A refrigerant chamber 107 is provided inside the susceptor support base 105.
As in the etching apparatus 1 described above, a refrigerant for temperature adjustment can be introduced through a refrigerant introduction pipe, and the introduced refrigerant circulates through the refrigerant chamber 107. Heat is transferred to the wafer W via the susceptor 106, and the processing surface of the wafer W can be cooled to a desired temperature. Further, a heating means 108 such as a ceramic heater is provided between the susceptor 106 and the refrigerant chamber 107, and the cooling means of the refrigerant chamber 107 and the heating means 108
The wafer W can be set and maintained at a predetermined temperature.

The susceptor 106 is provided with an electrostatic chuck 111, and the wafer W is placed on the upper surface of the electrostatic chuck 111 by applying a high DC voltage from a DC high voltage power supply 112 installed outside the processing chamber 103. Adsorbed and held. In addition, an annular focus ring 113 is disposed at an upper peripheral portion of the susceptor 106 with an insulating material 113 interposed therebetween.
Further, an annular ground electrode 115 is provided.

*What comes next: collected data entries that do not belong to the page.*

(* ===== verification/Client.v ===== *)
(** * The witness client: [src/witness/client.go]

    One submission of a signed checkpoint, as a function of the statement and of
    the HTTP exchange: the outcome of making the request, of sending it and of
    reading the response. *)

From S2P Require Import Prelude Hex Text Base64 Utf8 Json DtMmr Mmr Cll Portable Engine Journal.
From S2P Require Import Rfc3339 Codec Checkpoint Delivery.
Import Text Cll Portable Engine Json Journal Checkpoint.

Module Client.

Local Open Scope Z_scope.

Definition DefaultMaxResponseBytes : Z := MaxWitnessResponseBytes.
Definition DefaultRequestTimeout : Z := 30 * Second.
Definition EntryHashSchemeCheckpointDigest : string := "legacy".

Record Receipt := MkReceipt {
  rc_Bytes : bytes;
  rc_EntryHash : string;
  rc_EntryHashScheme : string;
  rc_LeafIndex : Z;
  rc_TreeSize : Z
}.

(** ** Errors *)

(** The error values [IsRetryable] tells apart, with their text: a
    [*HTTPError], a [*transportError], a [net.Error], and any other. *)
Inductive SubmitError :=
| HTTPError (StatusCode : Z) (Body : string)
| transportError (cause : string)
| networkError (text : string)
| plainError (text : string).

(** The verb [%d]. *)
Definition decimalText (n : Z) : string := if n <? 0 then "-" ++ FormatUint (- n) else FormatUint n.

(** [Error] *)
Definition errorText (err : SubmitError) : string :=
  match err with
  | HTTPError status body => "witness returned HTTP " ++ decimalText status ++ ": " ++ body
  | transportError cause => cause
  | networkError text => text
  | plainError text => text
  end.

(** [Retryable] *)
Definition Retryable (status : Z) : bool := (status =? 408) || (status =? 429) || (500 <=? status).

Definition IsRetryable (err : SubmitError) : bool :=
  match err with
  | HTTPError status _ => Retryable status
  | transportError _ => true
  | networkError _ => true
  | plainError _ => false
  end.

Inductive outcome (A : Type) :=
| Done (a : A)
| Failed (err : SubmitError).
Arguments Done {A} a.
Arguments Failed {A} err.

(** ** [strings.TrimSpace] *)

(** The encodings of the runes [unicode.IsSpace] accepts. *)
Definition spaces : list bytes :=
  [[x09]; [x0a]; [x0b]; [x0c]; [x0d]; [x20]; [xc2; x85]; [xc2; xa0]; [xe1; x9a; x80];
   [xe2; x80; x80]; [xe2; x80; x81]; [xe2; x80; x82]; [xe2; x80; x83]; [xe2; x80; x84]; [xe2; x80; x85];
   [xe2; x80; x86]; [xe2; x80; x87]; [xe2; x80; x88]; [xe2; x80; x89]; [xe2; x80; x8a];
   [xe2; x80; xa8]; [xe2; x80; xa9]; [xe2; x80; xaf]; [xe2; x81; x9f]; [xe3; x80; x80]].

(** What follows one of the encodings at the head of [s]. *)
Fixpoint cutSpace (encodings : list bytes) (s : bytes) : option bytes :=
  match encodings with
  | [] => None
  | e :: encodings => match cutPrefix e s with Some rest => Some rest | None => cutSpace encodings s end
  end.

Fixpoint trimFrom (encodings : list bytes) (fuel : nat) (s : bytes) : bytes :=
  match fuel with
  | O => s
  | S fuel => match cutSpace encodings s with Some rest => trimFrom encodings fuel rest | None => s end
  end.

(** A rune ends where its last byte stands, so the end is trimmed backwards. *)
Definition TrimSpace (s : bytes) : bytes :=
  let s := trimFrom spaces (length s) s in
  rev (trimFrom (map (@rev byte) spaces) (length s) (rev s)).

(** ** The client *)

(** The fields of [http.Client] the constructor reads or sets. *)
Record HTTP := MkHTTP {
  http_Timeout : Z;
  http_RejectsRedirects : bool
}.

Definition DefaultClient : HTTP := MkHTTP 0 false.

Record Client := MkClient {
  endpoint : string;
  http : HTTP;
  maxBytes : Z
}.

(** [url.URL], as [NewClient] reads it. *)
Record URL := MkURL {
  u_Scheme : string;
  u_Host : string;
  u_HasUser : bool;
  u_RawQuery : string;
  u_Fragment : string
}.

(** [strings.TrimRight(s, "/")] *)
Fixpoint dropSlashes (s : bytes) : bytes :=
  match s with
  | x2f :: s => dropSlashes s
  | _ => s
  end.

Definition TrimRightSlash (s : string) : string := stringOf (rev (dropSlashes (rev (bytesOf s)))).

(** [parsed] is the outcome of [url.Parse] on [baseURL]. *)
Definition NewClient (baseURL : string) (parsed : option URL) (client : option HTTP) (maxResponseBytes : Z) :
    result Client :=
  if bool_decide (baseURL = EmptyString) then Err (ErrText "base URL is required")
  else
    let bad := Err (ErrText "base URL must be an HTTP(S) origin or path") in
    match parsed with
    | None => bad
    | Some u =>
        if bool_decide (u_Host u = EmptyString) || u_HasUser u || negb (bool_decide (u_RawQuery u = EmptyString)) ||
           negb (bool_decide (u_Fragment u = EmptyString)) ||
           negb (bool_decide (u_Scheme u = "http"%string)) && negb (bool_decide (u_Scheme u = "https"%string))
        then bad
        else
          let maxResponseBytes := if maxResponseBytes =? 0 then DefaultMaxResponseBytes else maxResponseBytes in
          if maxResponseBytes <? 1 then Err (ErrText "max response bytes must be positive")
          else
            let client := match client with Some client => client | None => DefaultClient end in
            let timeout := if http_Timeout client =? 0 then DefaultRequestTimeout else http_Timeout client in
            Ok (MkClient (TrimRightSlash baseURL ++ "/checkpoints") (MkHTTP timeout true) maxResponseBytes)
    end.

(** ** Submitting *)

Record Response := MkResponse {
  rs_StatusCode : Z;
  (** what the server sends *)
  rs_Body : bytes;
  (** the error of reading or closing the body, if one occurs *)
  rs_Error : option string
}.

Record Exchange := MkExchange {
  (** the error of [http.NewRequestWithContext] *)
  ex_Request : option SubmitError;
  (** the outcome of [http.Client.Do] *)
  ex_Do : string + Response
}.

(** The response as [Submit] decodes it; further members are ignored. *)
Record wireResponse := MkWireResponse {
  wr_ReceiptB64 : string;
  wr_EntryHash : string;
  wr_EntryHashScheme : string;
  wr_LeafIndex : Z;
  wr_TreeSize : Z
}.

Definition zeroWireResponse : wireResponse := MkWireResponse "" "" "" 0 0.

Definition responseField (key : bytes) : decoder wireResponse := fun w v =>
  let 'MkWireResponse receipt hash scheme leaf size := w in
  if fieldIs "receipt_b64" key then x ← decString receipt v; Some (MkWireResponse x hash scheme leaf size)
  else if fieldIs "entry_hash" key then x ← decString hash v; Some (MkWireResponse receipt x scheme leaf size)
  else if fieldIs "entry_hash_scheme" key then x ← decString scheme v; Some (MkWireResponse receipt hash x leaf size)
  else if fieldIs "leaf_index" key then x ← decInt64 leaf v; Some (MkWireResponse receipt hash scheme x size)
  else if fieldIs "tree_size" key then x ← decInt64 size v; Some (MkWireResponse receipt hash scheme leaf x)
  else Some w.

(** [json.Unmarshal(raw, &wire)] *)
Definition UnmarshalResponse (raw : bytes) : option wireResponse :=
  v ← Json.decode raw; decStruct responseField zeroWireResponse v.

(** Texts the model does not keep: of an error value, of a decoding error of
    [encoding/json], and of a string under the verb [%q]. *)
Class Texts := {
  valueText : error -> string;
  jsonText : bytes -> string;
  quoted : string -> string
}.

Section Submit.
Context `{DT : DtMmr} `{CB : Cbor} `{CS : Cose} `{TX : Texts}.

(** The checks of [Submit] on a decoded response. *)
Definition receiptOf (wire : wireResponse) : outcome Receipt :=
  if negb (bool_decide (wr_EntryHashScheme wire = EntryHashSchemeCheckpointDigest))
  then Failed (plainError ("unsupported entry hash scheme " ++ quoted (wr_EntryHashScheme wire)))
  else if negb (validEntryHash (wr_EntryHash wire)) then Failed (plainError "invalid entry hash")
  else if (wr_TreeSize wire <=? 0) || (wr_LeafIndex wire <? 0) || (wr_TreeSize wire <=? wr_LeafIndex wire) ||
          (MaxPortableInteger <? wr_TreeSize wire) || (MaxPortableInteger <? wr_LeafIndex wire)
  then Failed (plainError "invalid transparency position")
  else
    match Base64.StrictDecodeString (wr_ReceiptB64 wire) with
    | None | Some [] => Failed (plainError "invalid receipt base64")
    | Some receiptBytes =>
        Done (MkReceipt receiptBytes (wr_EntryHash wire) (wr_EntryHashScheme wire) (wr_LeafIndex wire) (wr_TreeSize wire))
    end.

(** [Submit] once the response is there. *)
Definition readResponse (c : Client) (response : Response) : outcome Receipt :=
  match rs_Error response with
  | Some cause => Failed (transportError cause)
  | None =>
      (** [io.ReadAll(io.LimitReader(response.Body, c.maxBytes+1))] *)
      let raw := take (Z.to_nat (i64 (maxBytes c + 1))) (rs_Body response) in
      if maxBytes c <? zlen raw
      then Failed (plainError ("witness response exceeds " ++ decimalText (maxBytes c) ++ " bytes"))
      else if (rs_StatusCode response <? 200) || (300 <=? rs_StatusCode response)
      then Failed (HTTPError (rs_StatusCode response) (Delivery.boundedText (stringOf (TrimSpace raw))))
      else
        match UnmarshalResponse raw with
        | None => Failed (plainError ("decode witness response: " ++ jsonText raw))
        | Some wire => receiptOf wire
        end
  end.

Definition Submit (c : Client) (exchange : Exchange) (signedCheckpoint : bytes) : outcome Receipt :=
  match ParseRecord signedCheckpoint with
  | Err err => Failed (plainError (valueText err))
  | Ok record =>
      match VerifySignature record with
      | Err err => Failed (plainError (valueText err))
      | Ok _ =>
          match ex_Request exchange with
          | Some err => Failed err
          | None =>
              match ex_Do exchange with
              | inl cause => Failed (transportError cause)
              | inr response => readResponse c response
              end
          end
      end
  end.

End Submit.

End Client.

[0083] above the susceptor 106, in parallel to face the susceptor 106, with a gap length of about 25 mm, the upper electrode 121, through the insulating support 122, the process chamber 1
03 is supported on the top. This upper electrode 121
Similarly to the upper electrode 21 in the etching apparatus 1 described above, a large number of diffusion holes 123 are formed on the surface facing the susceptor 106.
have. On the outer periphery of the insulating support member 122, an annular ground electrode 124 is provided so as to further surround the upper electrode 121. The outer peripheral edges of the ground electrode 124 and the ground electrode 115 are as shown in FIG.
As shown in FIG.

A gas inlet 125 is provided at the center of the upper electrode 121, and an etching gas, for example, CF ₄ gas from a processing gas supply source 127 is supplied to the processing chamber 1 through the diffusion hole 123 via a mass flow controller 126.
02 can be freely supplied. On the other hand, an exhaust pipe 128 communicating with vacuum evacuation means (not shown) such as a vacuum pump is connected to a lower portion of the processing chamber 103.
The inside can be evacuated to an arbitrary degree of reduced pressure within a range of 5 mTorr to 100 mTorr.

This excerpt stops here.